- **WHAT TO PRODUCE**: Each line of the material holding the word "LoginFailed" must be identified and copied.

- **PROVIDED DATA**:

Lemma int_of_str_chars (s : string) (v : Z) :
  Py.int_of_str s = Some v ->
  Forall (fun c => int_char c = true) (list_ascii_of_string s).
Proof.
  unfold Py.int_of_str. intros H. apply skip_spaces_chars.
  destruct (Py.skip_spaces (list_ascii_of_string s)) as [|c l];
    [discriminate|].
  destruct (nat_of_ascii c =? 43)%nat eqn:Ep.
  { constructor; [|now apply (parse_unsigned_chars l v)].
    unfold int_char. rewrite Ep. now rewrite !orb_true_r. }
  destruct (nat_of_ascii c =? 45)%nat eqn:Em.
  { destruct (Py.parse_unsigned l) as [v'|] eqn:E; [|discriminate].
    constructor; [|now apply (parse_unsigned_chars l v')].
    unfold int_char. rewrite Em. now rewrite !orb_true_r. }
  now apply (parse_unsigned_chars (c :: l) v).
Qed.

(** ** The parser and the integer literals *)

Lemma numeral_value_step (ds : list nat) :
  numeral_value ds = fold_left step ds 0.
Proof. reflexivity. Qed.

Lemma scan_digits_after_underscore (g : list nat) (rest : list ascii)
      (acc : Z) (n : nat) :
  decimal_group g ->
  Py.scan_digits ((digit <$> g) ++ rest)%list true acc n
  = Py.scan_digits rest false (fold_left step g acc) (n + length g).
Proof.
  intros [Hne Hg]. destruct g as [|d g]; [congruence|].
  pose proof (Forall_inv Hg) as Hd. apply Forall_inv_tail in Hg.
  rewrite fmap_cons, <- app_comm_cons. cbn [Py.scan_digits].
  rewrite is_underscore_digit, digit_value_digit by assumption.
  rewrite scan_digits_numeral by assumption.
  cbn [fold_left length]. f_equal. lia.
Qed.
---
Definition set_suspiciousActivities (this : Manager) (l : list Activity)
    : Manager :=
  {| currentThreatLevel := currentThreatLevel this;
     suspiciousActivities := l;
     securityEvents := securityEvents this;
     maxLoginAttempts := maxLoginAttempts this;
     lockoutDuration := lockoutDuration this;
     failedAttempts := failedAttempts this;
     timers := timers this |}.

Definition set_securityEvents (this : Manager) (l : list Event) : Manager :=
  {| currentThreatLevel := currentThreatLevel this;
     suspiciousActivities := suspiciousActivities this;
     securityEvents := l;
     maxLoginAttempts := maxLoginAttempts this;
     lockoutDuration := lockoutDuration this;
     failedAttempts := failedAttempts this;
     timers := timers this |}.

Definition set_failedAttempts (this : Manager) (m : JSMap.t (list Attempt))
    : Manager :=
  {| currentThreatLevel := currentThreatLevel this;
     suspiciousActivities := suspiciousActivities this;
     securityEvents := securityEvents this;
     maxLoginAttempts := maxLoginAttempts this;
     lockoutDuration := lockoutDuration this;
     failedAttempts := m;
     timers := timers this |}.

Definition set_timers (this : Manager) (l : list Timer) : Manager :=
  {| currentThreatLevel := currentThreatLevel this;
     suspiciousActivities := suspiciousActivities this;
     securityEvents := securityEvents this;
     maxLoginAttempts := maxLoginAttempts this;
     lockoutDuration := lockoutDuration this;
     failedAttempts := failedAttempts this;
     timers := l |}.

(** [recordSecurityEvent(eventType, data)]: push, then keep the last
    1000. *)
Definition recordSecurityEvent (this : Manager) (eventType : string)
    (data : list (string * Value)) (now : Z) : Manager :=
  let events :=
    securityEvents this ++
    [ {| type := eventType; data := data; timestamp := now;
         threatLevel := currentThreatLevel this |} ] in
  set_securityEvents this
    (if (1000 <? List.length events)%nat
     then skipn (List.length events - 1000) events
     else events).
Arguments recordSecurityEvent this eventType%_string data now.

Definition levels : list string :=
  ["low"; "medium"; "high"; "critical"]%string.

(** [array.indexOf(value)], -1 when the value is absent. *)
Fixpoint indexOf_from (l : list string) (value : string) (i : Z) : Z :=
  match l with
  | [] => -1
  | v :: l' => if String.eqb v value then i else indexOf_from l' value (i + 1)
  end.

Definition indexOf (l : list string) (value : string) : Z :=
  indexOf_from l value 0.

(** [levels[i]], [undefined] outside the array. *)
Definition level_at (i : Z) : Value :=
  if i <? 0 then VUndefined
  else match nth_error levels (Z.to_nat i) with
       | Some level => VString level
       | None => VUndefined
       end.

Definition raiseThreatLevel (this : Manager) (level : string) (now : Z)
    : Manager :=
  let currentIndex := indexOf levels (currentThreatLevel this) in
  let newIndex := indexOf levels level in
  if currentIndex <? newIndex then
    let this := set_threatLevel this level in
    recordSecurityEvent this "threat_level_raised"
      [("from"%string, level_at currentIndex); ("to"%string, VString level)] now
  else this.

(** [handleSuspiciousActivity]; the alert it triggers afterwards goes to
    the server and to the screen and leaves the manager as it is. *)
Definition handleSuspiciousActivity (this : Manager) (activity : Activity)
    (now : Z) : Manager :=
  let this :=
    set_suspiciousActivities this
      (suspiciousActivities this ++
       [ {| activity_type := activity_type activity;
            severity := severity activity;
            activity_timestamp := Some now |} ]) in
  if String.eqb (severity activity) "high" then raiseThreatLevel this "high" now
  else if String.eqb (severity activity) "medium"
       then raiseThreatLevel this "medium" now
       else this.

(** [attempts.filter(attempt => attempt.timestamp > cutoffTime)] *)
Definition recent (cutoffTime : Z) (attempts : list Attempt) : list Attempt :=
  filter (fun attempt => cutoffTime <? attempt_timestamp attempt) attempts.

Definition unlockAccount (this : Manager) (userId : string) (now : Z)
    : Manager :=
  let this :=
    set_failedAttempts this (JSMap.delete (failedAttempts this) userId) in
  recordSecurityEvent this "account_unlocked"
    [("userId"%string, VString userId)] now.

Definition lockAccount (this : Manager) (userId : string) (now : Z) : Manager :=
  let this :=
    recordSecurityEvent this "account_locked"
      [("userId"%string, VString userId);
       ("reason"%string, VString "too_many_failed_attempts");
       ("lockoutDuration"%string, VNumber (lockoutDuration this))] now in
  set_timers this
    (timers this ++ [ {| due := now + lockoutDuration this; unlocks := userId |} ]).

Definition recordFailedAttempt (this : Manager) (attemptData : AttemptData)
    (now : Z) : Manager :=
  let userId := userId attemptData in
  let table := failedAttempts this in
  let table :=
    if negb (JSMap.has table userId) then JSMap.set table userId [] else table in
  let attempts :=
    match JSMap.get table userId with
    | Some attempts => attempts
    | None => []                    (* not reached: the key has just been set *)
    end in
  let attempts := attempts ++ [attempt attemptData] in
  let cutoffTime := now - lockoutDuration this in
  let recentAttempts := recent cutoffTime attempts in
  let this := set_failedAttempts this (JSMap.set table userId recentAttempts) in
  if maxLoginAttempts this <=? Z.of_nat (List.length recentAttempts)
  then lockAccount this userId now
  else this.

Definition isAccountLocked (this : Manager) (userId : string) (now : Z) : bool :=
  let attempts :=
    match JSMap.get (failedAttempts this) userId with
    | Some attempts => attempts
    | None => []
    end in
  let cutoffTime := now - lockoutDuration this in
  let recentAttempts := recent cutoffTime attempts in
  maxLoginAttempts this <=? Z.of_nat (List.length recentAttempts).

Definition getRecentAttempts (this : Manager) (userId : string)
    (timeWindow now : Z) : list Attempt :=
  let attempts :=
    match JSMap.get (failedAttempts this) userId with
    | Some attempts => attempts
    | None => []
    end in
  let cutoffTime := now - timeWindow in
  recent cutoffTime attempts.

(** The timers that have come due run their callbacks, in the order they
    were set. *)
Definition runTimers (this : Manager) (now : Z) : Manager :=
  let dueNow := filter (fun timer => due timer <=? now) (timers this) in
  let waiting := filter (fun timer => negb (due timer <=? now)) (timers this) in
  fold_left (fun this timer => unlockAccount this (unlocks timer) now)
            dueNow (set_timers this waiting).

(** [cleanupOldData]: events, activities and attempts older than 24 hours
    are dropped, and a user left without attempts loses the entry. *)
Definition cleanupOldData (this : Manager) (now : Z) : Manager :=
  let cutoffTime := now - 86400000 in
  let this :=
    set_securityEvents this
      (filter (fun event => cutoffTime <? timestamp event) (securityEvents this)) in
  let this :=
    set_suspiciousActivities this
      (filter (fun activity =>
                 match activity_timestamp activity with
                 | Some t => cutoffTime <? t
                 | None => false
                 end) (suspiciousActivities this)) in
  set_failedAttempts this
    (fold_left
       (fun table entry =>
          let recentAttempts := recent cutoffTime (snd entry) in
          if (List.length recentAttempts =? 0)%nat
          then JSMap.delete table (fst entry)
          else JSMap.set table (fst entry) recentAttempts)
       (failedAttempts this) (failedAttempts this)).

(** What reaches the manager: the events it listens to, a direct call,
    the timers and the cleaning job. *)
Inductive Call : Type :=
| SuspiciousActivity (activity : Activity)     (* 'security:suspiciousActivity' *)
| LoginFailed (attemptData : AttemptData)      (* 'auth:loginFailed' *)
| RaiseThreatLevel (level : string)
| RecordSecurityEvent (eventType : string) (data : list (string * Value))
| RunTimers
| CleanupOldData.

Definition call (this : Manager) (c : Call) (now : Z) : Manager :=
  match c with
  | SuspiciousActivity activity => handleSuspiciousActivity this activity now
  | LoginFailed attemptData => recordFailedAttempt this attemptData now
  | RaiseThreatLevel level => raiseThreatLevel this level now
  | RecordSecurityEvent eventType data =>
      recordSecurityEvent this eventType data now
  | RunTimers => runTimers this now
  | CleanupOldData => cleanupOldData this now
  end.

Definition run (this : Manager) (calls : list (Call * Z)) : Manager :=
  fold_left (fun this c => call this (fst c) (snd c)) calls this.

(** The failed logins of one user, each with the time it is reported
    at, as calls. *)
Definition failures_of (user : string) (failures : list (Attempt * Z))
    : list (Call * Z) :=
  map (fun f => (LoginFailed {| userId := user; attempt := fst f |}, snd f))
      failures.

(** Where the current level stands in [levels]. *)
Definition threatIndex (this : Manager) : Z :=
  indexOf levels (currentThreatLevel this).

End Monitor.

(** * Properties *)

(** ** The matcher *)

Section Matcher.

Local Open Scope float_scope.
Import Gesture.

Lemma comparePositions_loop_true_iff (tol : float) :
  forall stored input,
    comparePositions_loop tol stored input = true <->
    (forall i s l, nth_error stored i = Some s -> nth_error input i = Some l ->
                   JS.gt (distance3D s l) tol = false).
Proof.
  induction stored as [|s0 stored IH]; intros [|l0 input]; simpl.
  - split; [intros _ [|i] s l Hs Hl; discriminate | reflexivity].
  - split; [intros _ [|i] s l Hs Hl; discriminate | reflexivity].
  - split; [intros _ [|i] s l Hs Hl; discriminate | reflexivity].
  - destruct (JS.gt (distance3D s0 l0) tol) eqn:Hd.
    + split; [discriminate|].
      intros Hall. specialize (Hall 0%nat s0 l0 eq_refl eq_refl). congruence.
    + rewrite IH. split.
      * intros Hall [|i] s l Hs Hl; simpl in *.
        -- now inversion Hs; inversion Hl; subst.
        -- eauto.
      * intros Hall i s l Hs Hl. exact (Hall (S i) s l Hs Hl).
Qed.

- **SOLUTION**:
| LoginFailed (attemptData : AttemptData)      (* 'auth:loginFailed' *)
  | LoginFailed attemptData => recordFailedAttempt this attemptData now
  map (fun f => (LoginFailed {| userId := user; attempt := fst f |}, snd f))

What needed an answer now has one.